Females and males of C. brunneus were collected in Miami-Dade County, Florida (25.63955°N, 80.29462°W), from the flowers of Asystasia gangetica (L.) T. Anderson (Acanthaceae) (chinese violet, ganges primrose), an invasive and widely distributed weed in south Florida (Langeland et al. 2008). Specimens were slide prepared, identified using dichotomous keys (Mound & Marullo 1996; Mound & Nickle 2009; Masumoto 2010), and compared with voucher specimens from quarantine inspections of the United States Department of Agriculture- Animal and Plant Health Inspection Service-Plant Protection and Quarantine. Voucher specimens were deposited in the Florida State Collection of Arthropods (FSCA), Gainesville, Florida. An abbreviated morphological description and diagnosis relative to co-occurring species in Florida is provided.

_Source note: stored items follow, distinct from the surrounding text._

Lemma links_cache s s' : cache_span s = Some s' -> links s' = links s.
Proof.
  unfold cache_span. destruct (refill_alloc_cache _ _) as [[s1 k]|] eqn:E; [|done]. cbn [mbind option_bind]. intros [= <-]. apply links_refill in E.
  change (links (claim_count s1 k) = links s). by rewrite links_claim, E.
Qed.

Lemma links_uncache s s' : uncache_span s = Some s' -> links s' = links s.
Proof.
  unfold uncache_span, release_unsold. case_decide; [by intros [= <-]|]. destruct (if decide _ then _ else _) as [s1|] eqn:E; [|done]. cbn [mbind option_bind]. intros [= <-].
  change (links s1 = links s). revert E. case_decide; [|by intros [= <-]]. case_decide; [|by intros [= <-]]. destruct (idx _ _); [|done]. cbn [mbind option_bind].
  destruct (upd _ _ _); [|done]. cbn [mbind option_bind]. by intros [= <-].
Qed.

(** ** Owners of memory *)

(** A live block is a slot of a span, or a run of pages taken from the page heap directly. *)
Inductive owner := Small (i slot : Z) | Big (P n : Z).

#[export] Instance owner_eq_dec : EqDecision owner.
Proof. solve_decision. Defined.

Definition slots (os : list owner) (i : Z) : Z -> bool := fun s => bool_decide (Small i s ∈ os).

(** The first page of a span. *)
Definition pg (p : PageAlloc) (s : Span) : Z := (base s - arena_base p) / 8192.

Definition active (m : MCentral) (F : list Z) (i : Z) : Prop := 1 <= i <= spans_bump m /\ i ∉ F.

Record span_ok (p : PageAlloc) (s : Span) (live : Z -> bool) : Prop := {
  so_inv : span_inv s live;
  so_base : base s = arena_base p + pg p s * 8192;
  so_pages : 0 <= pg p s /\ pg p s + npages s <= end_chunk p * 512;
  so_npages : 1 <= npages s <= 10;
  so_elem : 8 <= elemsize s;
  so_room : nelems s * elemsize s <= npages s * 8192;
  so_class : 1 <= sizeclass s < NUM_SIZE_CLASSES;
  so_size : idx SIZE_OF_CLASS (sizeclass s) = Some (elemsize s)
}.

(** Page [k] belongs to a span or to a run taken directly. *)
Definition owned (m : MCentral) (os : list owner) (k : Z) : Prop :=
  (exists i, i <> 0 /\ page_to_span m !! k = Some i) \/ (exists P n, Big P n ∈ os /\ P <= k < P + n).

(** Pages and spans; [F] is the free list of the span table.  The last clause says that no page
    is lost: what is not free has an owner. *)
Record gcore (m : MCentral) (h : Mheap) (p : PageAlloc) (F : list Z) (os : list owner) : Prop := {
  gc_heap : heap_inv h p;
  gc_base : mc_base m = arena_base p;
  gc_track : tracked_pages m = chunks_capacity p * 512;
  gc_bump : 0 <= spans_bump m < MAX_SPANS;
  gc_fhead : spans_free_head m = hd 0 F;
  gc_fnext : forall l1 i l2, F = l1 ++ i :: l2 -> next (span_at m i) = hd 0 l2;
  gc_fnodup : base.NoDup F;
  gc_fin : forall i, i ∈ F -> 1 <= i <= spans_bump m /\ wf_words (alloc_bits (span_at m i)) /\ cached (span_at m i) = false;
  gc_unused : forall i, spans_bump m < i -> span_at m i = span_new;
  gc_span : forall i, active m F i -> span_ok p (span_at m i) (slots os i);
  gc_nodup : base.NoDup os;
  gc_owner : forall i s, Small i s ∈ os -> active m F i;
  gc_pages : forall k i, i <> 0 -> page_to_span m !! k = Some i <-> active m F i /\ pg p (span_at m i) <= k < pg p (span_at m i) + npages (span_at m i);
  gc_used : forall k i, i <> 0 -> page_to_span m !! k = Some i -> gfree p k = false;
  gc_big : forall P n, Big P n ∈ os -> 0 <= P /\ 1 <= n /\ P + n <= end_chunk p * 512 /\
    forall k, P <= k < P + n -> gfree p k = false /\ (forall i, i <> 0 -> page_to_span m !! k <> Some i);
  gc_bigs : forall P n P' n', Big P n ∈ os -> Big P' n' ∈ os -> Big P n <> Big P' n' -> P + n <= P' \/ P' + n' <= P;
  gc_noleak : forall k, 0 <= k < end_chunk p * 512 -> gfree p k = false -> owned m os k
}.

(** The lists hold the active spans that no P has cached. *)
Record glists (m : MCentral) (L : bool -> Z -> list Z) (F : list Z) : Prop := {
  gl_ok : lists_ok m L;
  gl_active : forall i, on_list L i -> active m F i;
  gl_cached : forall i, active m F i -> cached (span_at m i) = false <-> on_list L i
}.

(** ** What the invariant depends on *)

Lemma span_inv_fields s s' L : alloc_bits s' = alloc_bits s -> alloc_cache s' = alloc_cache s -> nelems s' = nelems s -> freeindex s' = freeindex s ->
  alloc_count s' = alloc_count s -> cached s' = cached s -> span_inv s L -> span_inv s' L.
Proof.
  intros E1 E2 E3 E4 E5 E6 [? ? ? ? ? ? Hb Ha ? ? ? ?]. split; unfold unsold in *; rewrite ?E1, ?E2, ?E3, ?E4, ?E5, ?E6; done.
Qed.

Lemma bare_eq {A} (f : Span -> A) s s' : bare s' = bare s -> (forall s, f (bare s) = f s) -> f s' = f s.
Proof. intros E Hf. by rewrite <- (Hf s'), E, Hf. Qed.

Lemma span_ok_bare p s s' live : bare s' = bare s -> span_ok p s live -> span_ok p s' live.
Proof.
  intros E [Hi Hb Hp Hn He Hr Hc Hs]. pose proof (fun A (f : Span -> A) => bare_eq f s s' E) as Hf.
  assert (pg p s' = pg p s) as Epg by (unfold pg; by rewrite (Hf _ base)).
  split; rewrite ?Epg, ?(Hf _ base), ?(Hf _ npages), ?(Hf _ elemsize), ?(Hf _ nelems), ?(Hf _ sizeclass) by done; try done.
  eapply span_inv_fields; [..|exact Hi]; by apply Hf.
Qed.

Lemma span_ok_shape p s s' live live' : shape s' = shape s -> span_inv s' live' -> span_ok p s live -> span_ok p s' live'.
Proof.
  intros E Hi' [Hi Hb Hp Hn He Hr Hc Hs]. unfold shape in E. injection E as E1 E2 E3 E4 E5.
  assert (pg p s' = pg p s) as Epg by (unfold pg; by rewrite E1). split; rewrite ?Epg, ?E1, ?E2, ?E3, ?E4, ?E5; done.
Qed.

Lemma gcore_same m m' h p F os (T : Z -> Prop) : gcore m h p F os -> same_but m m' T -> (forall j, T j -> active m F j) -> gcore m' h p F os.
Proof.
  intros [] [Sb So S1 S2 S3 S4 S5] HT. assert (forall i, active m' F i <-> active m F i) as Ha by (intros i; unfold active; by rewrite S1).
  assert (forall i, i ∈ F -> span_at m' i = span_at m i) as HF by (intros i Hi; apply So; intros Ht; apply HT in Ht as [_ Ht]; done).
  assert (forall i, base (span_at m' i) = base (span_at m i) /\ npages (span_at m' i) = npages (span_at m i)) as Hbn
    by (intros i; split; by apply (bare_eq _ (span_at m i))).
  assert (forall i, pg p (span_at m' i) = pg p (span_at m i)) as Hpg by (intros i; unfold pg; by destruct (Hbn i) as [-> _]).
  split; unfold owned; rewrite ?S1, ?S2, ?S3, ?S4, ?S5; try done.
  - intros l1 i l2 E. rewrite HF by (rewrite E; set_solver). by apply (gc_fnext0 l1).
  - intros i Hi. rewrite HF by done. by apply gc_fin0.
  - intros i Hi. rewrite So; [by apply gc_unused0|]. intros Ht. apply HT in Ht as [Ht _]. lia.
  - intros i Hi%Ha. eapply span_ok_bare; [apply Sb|by apply gc_span0].
  - intros i s Hs. apply Ha. by eapply gc_owner0.
  - intros k i Hi. rewrite Ha, Hpg. destruct (Hbn i) as [_ ->]. by apply gc_pages0.
Qed.

(** Owners that differ in the slots of one span. *)
Record owners_at (os os' : list owner) (i : Z) : Prop := {
  oa_nodup : base.NoDup os';
  oa_other : forall j s, j <> i -> Small j s ∈ os' <-> Small j s ∈ os;
  oa_big : forall P n, Big P n ∈ os' <-> Big P n ∈ os
}.

Lemma gcore_put m h p F os os' i s' : gcore m h p F os -> active m F i -> shape s' = shape (span_at m i) -> owners_at os os' i ->
  span_inv s' (slots os' i) -> gcore (upd_span m i s') h p F os'.
Proof.
  intros [] Hi Hsh [On Oo Ob] Hinv. assert (forall j, active (upd_span m i s') F j <-> active m F j) as Ha by done.
  assert (forall j, j ∈ F -> span_at (upd_span m i s') j = span_at m j) as HF by (intros j Hj; rewrite span_at_upd, decide_False; [done|]; intros ->; by destruct Hi).
  assert (forall j, base (span_at (upd_span m i s') j) = base (span_at m j) /\ npages (span_at (upd_span m i s') j) = npages (span_at m j)) as Hbn.
  { intros j. rewrite span_at_upd. case_decide; [subst|done]. unfold shape in Hsh. split; congruence. }
  assert (forall j, pg p (span_at (upd_span m i s') j) = pg p (span_at m j)) as Hpg by (intros j; unfold pg; by destruct (Hbn j) as [-> _]).
  split; try done.
  - intros l1 j l2 E. rewrite HF by (rewrite E; set_solver). by apply (gc_fnext0 l1).
  - intros j Hj. rewrite HF by done. by apply gc_fin0.
  - intros j Hj. rewrite span_at_upd, decide_False; [by apply gc_unused0|]. intros ->. cbn in Hj. destruct Hi. lia.
  - intros j Hj. rewrite span_at_upd. destruct (decide (j = i)) as [->|Hji]; [eapply span_ok_shape; [done|done|by apply gc_span0]|].
    eapply span_ok_shape; [done| |by apply gc_span0]. eapply span_inv_ext; [apply (gc_span0 j Hj)|]. intros s. unfold slots. apply bool_decide_ext. by rewrite Oo.
  - intros j s Hs. destruct (decide (j = i)) as [->|]; [done|]. apply (gc_owner0 j s). by apply Oo.
  - intros k j Hj. rewrite Hpg. destruct (Hbn j) as [_ ->]. by apply gc_pages0.
  - intros P n H%Ob. by apply gc_big0.
  - intros P n P' n' H1%Ob H2%Ob. by apply gc_bigs0.
  - intros k Hk Hf. destruct (gc_noleak0 k Hk Hf) as [?|(P & n & H%Ob & ?)]; [by left|right]. by exists P, n.
Qed.

Lemma glists_put m L F i s' : glists m L F -> active m F i -> shape s' = shape (span_at m i) -> links s' = links (span_at m i) ->
  cached s' = cached (span_at m i) -> glists (upd_span m i s') L F.
Proof.
  intros [[H1 H2 H3 H4 H5 H6] Ha Hc] Hi Hsh Hlk Hcd. unfold links in Hlk. injection Hlk as En Ep. unfold shape in Hsh. injection Hsh as _ _ _ _ Es.
  split; [split; try done| |].
  - intros b c. eapply dseg_frame; [|apply H3]. intros j Hj. rewrite span_at_upd. case_decide; by subst.
  - intros b c j Hj. destruct (H6 _ _ _ Hj) as (? & ? & ?). rewrite span_at_upd. case_decide; subst; split_and!; (done || lia || congruence).
  - done.
  - intros j Hj. rewrite span_at_upd. case_decide; [subst; rewrite Hcd|]; by apply Hc.
Qed.

Lemma glists_same m m' L L' F (T : Z -> Prop) : glists m L F -> same_but m m' T -> lists_ok m' L' -> (forall j, on_list L' j <-> on_list L j) -> glists m' L' F.
Proof.
  intros [_ Ha Hc] [Sb _ S1 _ _ _ _] Hl Hon. assert (forall i, active m' F i <-> active m F i) as Hact by (intros i; unfold active; by rewrite S1).
  split; [done|intros i Hi; apply Hact, Ha, Hon, Hi|]. intros i Hi. rewrite Hon. rewrite <- Hc by by apply Hact. by rewrite (bare_eq cached _ _ (Sb i)).
Qed.

(** ** Slots *)

Lemma owners_sell os i slot : base.NoDup os -> Small i slot ∉ os -> owners_at os (Small i slot :: os) i.
Proof. intros Hn Hs. split; [by apply list.NoDup_cons|intros j s Hj; rewrite elem_of_cons; naive_solver|intros P n; rewrite elem_of_cons; naive_solver]. Qed.

Lemma slots_sell os i slot s : with_slot (slots os i) slot s = slots (Small i slot :: os) i s.
Proof. unfold with_slot, slots. rewrite <- bool_decide_or. apply bool_decide_ext. rewrite elem_of_cons. naive_solver. Qed.

Lemma slots_elem os i s : slots os i s = true <-> Small i s ∈ os.
Proof. unfold slots. by rewrite bool_decide_eq_true. Qed.

Lemma slots_not os i s : slots os i s = false <-> Small i s ∉ os.
Proof. unfold slots. by rewrite bool_decide_eq_false. Qed.

(** The addresses of slots depend on the shape alone. *)
Lemma slot_addr_shape s s' slot : shape s' = shape s -> slot_addr s' slot = slot_addr s slot.
Proof. unfold shape, slot_addr. intros E. injection E as E1 _ E2 _ _. by rewrite E1, E2. Qed.

Lemma bare_shape s s' : bare s' = bare s -> shape s' = shape s.
Proof. intros E. by apply (bare_eq shape). Qed.

Lemma on_list_split L i : on_list L i -> exists b c l1 l2, L b c = l1 ++ i :: l2.
Proof. intros (b & c & Hi). apply list_elem_of_split in Hi as (l1 & l2 & E). by exists b, c, l1, l2. Qed.

(** Moving a span between lists changes nothing else. *)
Lemma relist_inv b m h p L F os i : gcore m h p F os -> glists m L F -> on_list L i ->
  exists m' L', (m ← list_remove m i; push b m i) = Ok m' /\ gcore m' h p F os /\ glists m' L' F /\ (forall j, bare (span_at m' j) = bare (span_at m j)) /\
    spans_bump m' = spans_bump m.
Proof.
  intros Hg Hl (b0 & c & l1 & l2 & El)%on_list_split. destruct (relist_ok b m L b0 c l1 i l2 (gl_ok _ _ _ Hl) El) as (m1 & m' & E1 & E2 & Hs & Hl' & Hon).
  exists m'. eexists. rewrite E1. cbn [mbind outcome_bind]. split_and!; [exact E2| |by eapply glists_same|apply Hs|apply Hs].
  eapply gcore_same; [done|exact Hs|]. apply Hl.
Qed.

Lemma active_range m h p F os i : gcore m h p F os -> active m F i -> 0 <= i < MAX_SPANS /\ i <> 0.
Proof. intros Hg [Hi _]. pose proof (gc_bump _ _ _ _ _ Hg). lia. Qed.
(* ===== verification/MCentralOps.v ===== *)
(** The operations of mcentral/mod.rs on the invariant of [MCentralSpec]: allocation, release,
    and the spans that Ps cache. *)
From Stdlib Require Import ZArith Lia.
From stdpp Require Import base tactics numbers list list_numbers option fin_maps gmap.
From S2P Require Import Prelude Outcome Runs MheapConsts PallocBits PageAlloc PageAllocTree PageAllocSpec Heap SizeClasses Span SpanSpec MCentral MCentralLists MCentralSpec.
Open Scope Z_scope.

(** ** Spans off the lists *)

(** The lists are right but for [i], which is on none. *)
Record loose (m : MCentral) (L : bool -> Z -> list Z) (F : list Z) (i : Z) : Prop := {
  ls_ok : lists_ok m L;
  ls_active : forall j, on_list L j -> active m F j;
  ls_off : ~ on_list L i;
  ls_cached : forall j, j <> i -> active m F j -> cached (span_at m j) = false <-> on_list L j
}.

Lemma list_remove_loose m L F i : glists m L F -> on_list L i ->
  exists m' L', list_remove m i = Ok m' /\ loose m' L' F i /\ same_but m m' (active m F).
Proof.
  intros Hl (b & c & l1 & l2 & El)%on_list_split. destruct (list_remove_ok m L b c l1 i l2 (gl_ok _ _ _ Hl) El) as (m' & E & Hl' & Hs).
  exists m', (with_list L b c (l1 ++ l2)). split_and!; [done| |by eapply same_weaken; [apply Hl|]].
  assert (forall j, active m' F j <-> active m F j) as Ha by (intros j; unfold active; by rewrite (sb_bump _ _ _ Hs)).
  assert (forall j, j <> i -> on_list (with_list L b c (l1 ++ l2)) j <-> on_list L j) as Hon.
  { intros j Hj. split; [intros [Hin|]%on_with; [|done]; exists b, c; rewrite El; set_solver|]. apply on_with_back. rewrite El. set_solver. }
  pose proof (on_removed _ _ _ _ _ _ _ (gl_ok _ _ _ Hl) El) as Hoff. split; [done| |done|].
  - intros j Hj. apply Ha, (gl_active _ _ _ Hl), Hon; [by intros ->|done].
  - intros j Hj Hact. rewrite Hon by done. rewrite (bare_eq cached _ _ (sb_bare _ _ _ Hs j)) by done. by apply (gl_cached _ _ _ Hl), Ha.
Qed.

Lemma loose_remove m h p L F os i : gcore m h p F os -> glists m L F -> on_list L i ->
  exists m' L', list_remove m i = Ok m' /\ gcore m' h p F os /\ loose m' L' F i /\ (forall j, bare (span_at m' j) = bare (span_at m j)) /\ spans_bump m' = spans_bump m.
Proof.
  intros Hg Hl Hon. destruct (list_remove_loose m L F i Hl Hon) as (m' & L' & E & Hl' & Hs). exists m', L'.
  split_and!; [done|by eapply gcore_same; [|exact Hs|]|done|apply Hs|apply Hs].
Qed.

Lemma loose_push b m h p L F os i : gcore m h p F os -> loose m L F i -> active m F i -> cached (span_at m i) = false ->
  exists m' L', push b m i = Ok m' /\ gcore m' h p F os /\ glists m' L' F /\ on_list L' i /\
    (forall j, bare (span_at m' j) = bare (span_at m j)) /\ spans_bump m' = spans_bump m.
Proof.
  intros Hg Hl Hi Hc. destruct (active_range _ _ _ _ _ _ Hg Hi) as [Hr Hn0]. pose proof (so_class _ _ _ (gc_span _ _ _ _ _ Hg i Hi)) as Hcl.
  destruct (push_ok b m L i (ls_ok _ _ _ _ Hl) ltac:(lia) (ls_off _ _ _ _ Hl) ltac:(lia)) as (m' & E & Hl' & Hs). set (c := sizeclass (span_at m i)) in *.
  exists m', (with_list L b c (i :: L b c)).
  assert (forall j, active m' F j <-> active m F j) as Ha by (intros j; unfold active; by rewrite (sb_bump _ _ _ Hs)).
  assert (on_list (with_list L b c (i :: L b c)) i) as Hoi by (exists b, c; rewrite with_list_at; by left).
  assert (forall j, j <> i -> on_list (with_list L b c (i :: L b c)) j <-> on_list L j) as Hon.
  { intros j Hj. split; [intros [Hin|]%on_with; [|done]; exists b, c; set_solver|]. apply on_with_back. set_solver. }
  split_and!; [done| | |done|apply Hs|apply Hs].
  - eapply gcore_same; [done|exact Hs|]. intros j [->|Hj]; [done|by apply Hl].
  - split; [done| |].
    + intros j Hj. apply Ha. destruct (decide (j = i)) as [->|Hji]; [done|]. by apply (ls_active _ _ _ _ Hl), Hon.
    + intros j Hact%Ha. rewrite (bare_eq cached _ _ (sb_bare _ _ _ Hs j)) by done. destruct (decide (j = i)) as [->|Hji]; [done|].
      rewrite Hon by done. by apply (ls_cached _ _ _ _ Hl).
Qed.

(** A span that a P has cached belongs on no list. *)
Lemma loose_held m L F i : loose m L F i -> cached (span_at m i) = true -> glists m L F.
Proof.
  intros Hl Hc. split; [apply Hl|apply Hl|]. intros j Ha. destruct (decide (j = i)) as [->|]; [|by apply (ls_cached _ _ _ _ Hl)].
  rewrite Hc. split; [done|]. by intros H%(ls_off _ _ _ _ Hl).
Qed.

Lemma held_loose m L F i : glists m L F -> active m F i -> cached (span_at m i) = true -> loose m L F i.
Proof. intros Hl Hi Hc. split; [apply Hl|apply Hl| |intros j _; apply Hl]. intros Hon. apply (gl_cached _ _ _ Hl) in Hon; [congruence|done]. Qed.

Lemma loose_put m L F i s' : loose m L F i -> shape s' = shape (span_at m i) -> loose (upd_span m i s') L F i.
Proof.
  intros Hl Hsh. assert (forall j, on_list L j -> span_at (upd_span m i s') j = span_at m j) as Hs.
  { intros j Hj. rewrite span_at_upd, decide_False; [done|]. intros ->. by apply (ls_off _ _ _ _ Hl). }
  split; [eapply lists_frame; [apply Hl|by intros []|done]|apply Hl|apply Hl|].
  intros j Hj Ha. rewrite span_at_upd, decide_False by done. by apply (ls_cached _ _ _ _ Hl).
Qed.

(** ** Giving a span back *)

(** The page map entries of span [i] are cleared. *)
Lemma unmap_ok m h p F os L i : gcore m h p F os -> active m F i -> lists_ok m L ->
  exists pm, map_pages false (Z.to_nat (npages (span_at m i))) m (sub64 (base (span_at m i)) (mc_base m) / PAGE_SIZE) NIL_SPAN = Ok (set_pages m pm) /\
    (forall k j, j <> 0 -> pm !! k = Some j <-> page_to_span m !! k = Some j /\ j <> i) /\ lists_ok (set_pages m pm) L.
Proof.
  intros Hg Hi Hl. pose proof (gc_span _ _ _ _ _ Hg i Hi) as So. pose proof (gc_heap _ _ _ _ _ Hg) as [_ Hp]. destruct (active_range _ _ _ _ _ _ Hg Hi) as [_ Hi0].
  pose proof (so_pages _ _ _ So) as Hpg. pose proof (so_npages _ _ _ So) as Hnp. pose proof (so_base _ _ _ So) as Hb.
  pose proof (geo_end _ (inv_geo _ Hp)) as Hge. destruct (geo_base _ (inv_geo _ Hp)) as (Hab & _ & Hab2). pose proof (geo_cap _ (inv_geo _ Hp)) as Hgc.
  assert (sub64 (base (span_at m i)) (mc_base m) / PAGE_SIZE = pg p (span_at m i)) as ->.
  { rewrite Hb, (gc_base _ _ _ _ _ Hg). unfold sub64, wrap64. change PAGE_SIZE with 8192. rewrite Z.mod_small by lia. lia. }
  destruct (map_pages_ok false (Z.to_nat (npages (span_at m i))) m (pg p (span_at m i)) NIL_SPAN ltac:(lia)) as (pm & E & Hpm).
  { rewrite (gc_track _ _ _ _ _ Hg). lia. }
  exists pm. split; [done|]. rewrite Z2Nat.id in Hpm by lia. split; [|eapply lists_frame; [exact Hl|by intros []|done]].
  intros k j Hj. rewrite Hpm. destruct (decide (pg p (span_at m i) <= k < pg p (span_at m i) + npages (span_at m i))) as [Hk|Hk].
  - assert (page_to_span m !! k = Some i) as Ek by by apply (gc_pages _ _ _ _ _ Hg k i Hi0). unfold NIL_SPAN. rewrite Ek. split; [congruence|]. intros [H1 H2]. congruence.
  - split; [|tauto]. intros H. split; [done|]. intros ->. by apply (gc_pages _ _ _ _ _ Hg k i Hi0) in H as [_ H].
Qed.

(** What [release_span] leaves of the central state. *)
Record released (m m' : MCentral) (F : list Z) (i : Z) : Prop := {
  re_bare : forall j, j <> i -> bare (span_at m' j) = bare (span_at m j);
  re_idle : forall j, j <> i -> ~ active m F j -> span_at m' j = span_at m j;
  re_next : next (span_at m' i) = hd 0 F;
  re_words : wf_words (alloc_bits (span_at m' i));
  re_cached : cached (span_at m' i) = false;
  re_bump : spans_bump m' = spans_bump m;
  re_head : spans_free_head m' = i;
  re_pages : forall k j, j <> 0 -> page_to_span m' !! k = Some j <-> page_to_span m !! k = Some j /\ j <> i;
  re_tracked : tracked_pages m' = tracked_pages m;
  re_base : mc_base m' = mc_base m
}.

Lemma released_core m m' h h' p p' F os i : gcore m h p F os -> active m F i -> (forall s, Small i s ∉ os) -> released m m' F i ->
  heap_inv h' p' -> same_arena p p' -> (forall k, gfree p' k = gfree p k || in_range (pg p (span_at m i)) (npages (span_at m i)) k) ->
  gcore m' h' p' (i :: F) os.
Proof.
  intros Hg Hi Hno [Rb Ri Rn Rw Rc R1 R2 R3 R4 R5] Hh [A3 A1 A2] Hfree. destruct (active_range _ _ _ _ _ _ Hg Hi) as [_ Hi0].
  assert (forall j, active m' (i :: F) j <-> active m F j /\ j <> i) as Ha by (intros j; unfold active; rewrite R1, elem_of_cons; tauto).
  assert (forall j, j <> i -> base (span_at m' j) = base (span_at m j) /\ npages (span_at m' j) = npages (span_at m j)) as Hbn
    by (intros j Hj; split; by apply (bare_eq _ (span_at m j)); [apply Rb|]).
  assert (forall j, j <> i -> pg p' (span_at m' j) = pg p (span_at m j)) as Hpg by (intros j Hj; unfold pg; destruct (Hbn j Hj) as [-> _]; by rewrite A1).
  assert (forall j, j ∈ F -> j <> i /\ span_at m' j = span_at m j) as HF.
  { intros j Hj. assert (j <> i) by (intros ->; by destruct Hi). split; [done|]. apply Ri; [done|]. by intros [_ Hn]. }
  assert (forall k, gfree p k = false -> page_to_span m !! k <> Some i -> gfree p' k = false) as Hnf.
  { intros k Hk Hn. rewrite Hfree, Hk. apply not_true_is_false. cbn [orb]. rewrite in_range_spec. intros Hr. by apply Hn, (gc_pages _ _ _ _ _ Hg k i Hi0). }
  destruct Hg. split; rewrite ?R1, ?R4, ?R5, ?A1, ?A2, ?A3; try done.
  - intros [|x l1] j l2 E; cbn in E; injection E as -> E; [subst; done|]. rewrite (proj2 (HF j ltac:(rewrite E; set_solver))). by apply (gc_fnext l1).
  - apply list.NoDup_cons. split; [by destruct Hi|done].
  - intros j [->|Hj]%elem_of_cons; [split_and!; try done; apply Hi|]. rewrite (proj2 (HF j Hj)). by apply gc_fin.
  - intros j Hj. rewrite Ri; [by apply gc_unused| |]; [intros ->; destruct Hi; lia|intros [H _]; lia].
  - intros j [Hj Hji]%Ha. apply (span_ok_bare p' (span_at m j)); [by apply Rb|]. destruct (gc_span j Hj). split; unfold pg in *; rewrite ?A1, ?A2; done.
  - intros j s Hs. apply Ha. split; [by eapply gc_owner|]. intros ->. by eapply Hno.
  - intros k j Hj. rewrite R3, gc_pages, Ha by done. split; (intros H; destruct_and!; rewrite ?Hpg, ?(proj2 (Hbn j ltac:(done))) in *; done).
  - intros k j Hj [H1 H2]%R3; [|done]. apply Hnf; [by apply (gc_used k j)|]. congruence.
  - intros P n Hb. destruct (gc_big P n Hb) as (B1 & B2 & B3 & B4). split_and!; try done. intros k Hk. destruct (B4 k Hk) as [B5 B6]. split; [by apply Hnf; [|apply B6]|].
    intros j Hj [H _]%R3; [|done]. by apply (B6 j).
  - intros k Hk. rewrite Hfree. intros [Hf Hr]%orb_false_iff. destruct (gc_noleak k Hk Hf) as [(j & Hj & Ej)|?]; [|by right]. left. exists j. split; [done|].
    apply R3; [done|]. split; [done|]. intros ->. apply (gc_pages k i Hi0) in Ej as [_ Ej]. apply in_range_spec in Ej. congruence.
Qed.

A combination of characters and states distinguish females of C. brunneus from those of other common flower-inhabiting Thripidae in Florida. Body brown, forewings and scale shaded brown (Fig. 1). Forewing scale with 6–8 marginal setae and discal setae absent (Fig. 2). Antenna 8-segmented. Head with 3 pairs of ocellar setae. Ocellar setae pair I usually arranged longitudinally (Fig. 3). Metanotal campaniform sensilla absent. Abdominal tergal ctenidia absent, but tergite VIII possesses scattered microtrichia sublaterally that may be interpreted as ctenidia. Posteromarginal comb tergite VIII complete and composed of long, evenly spaced microtrichia.
The male, similar in color to the female (Fig. 4), is differentiated from other Thripidae males encountered in Florida by the presence of irregular transverse rows of round to oval pore plates on sternites III– VII (Fig. 5). The pore plates are visible on alcohol preserved specimens under the dissecting microscope.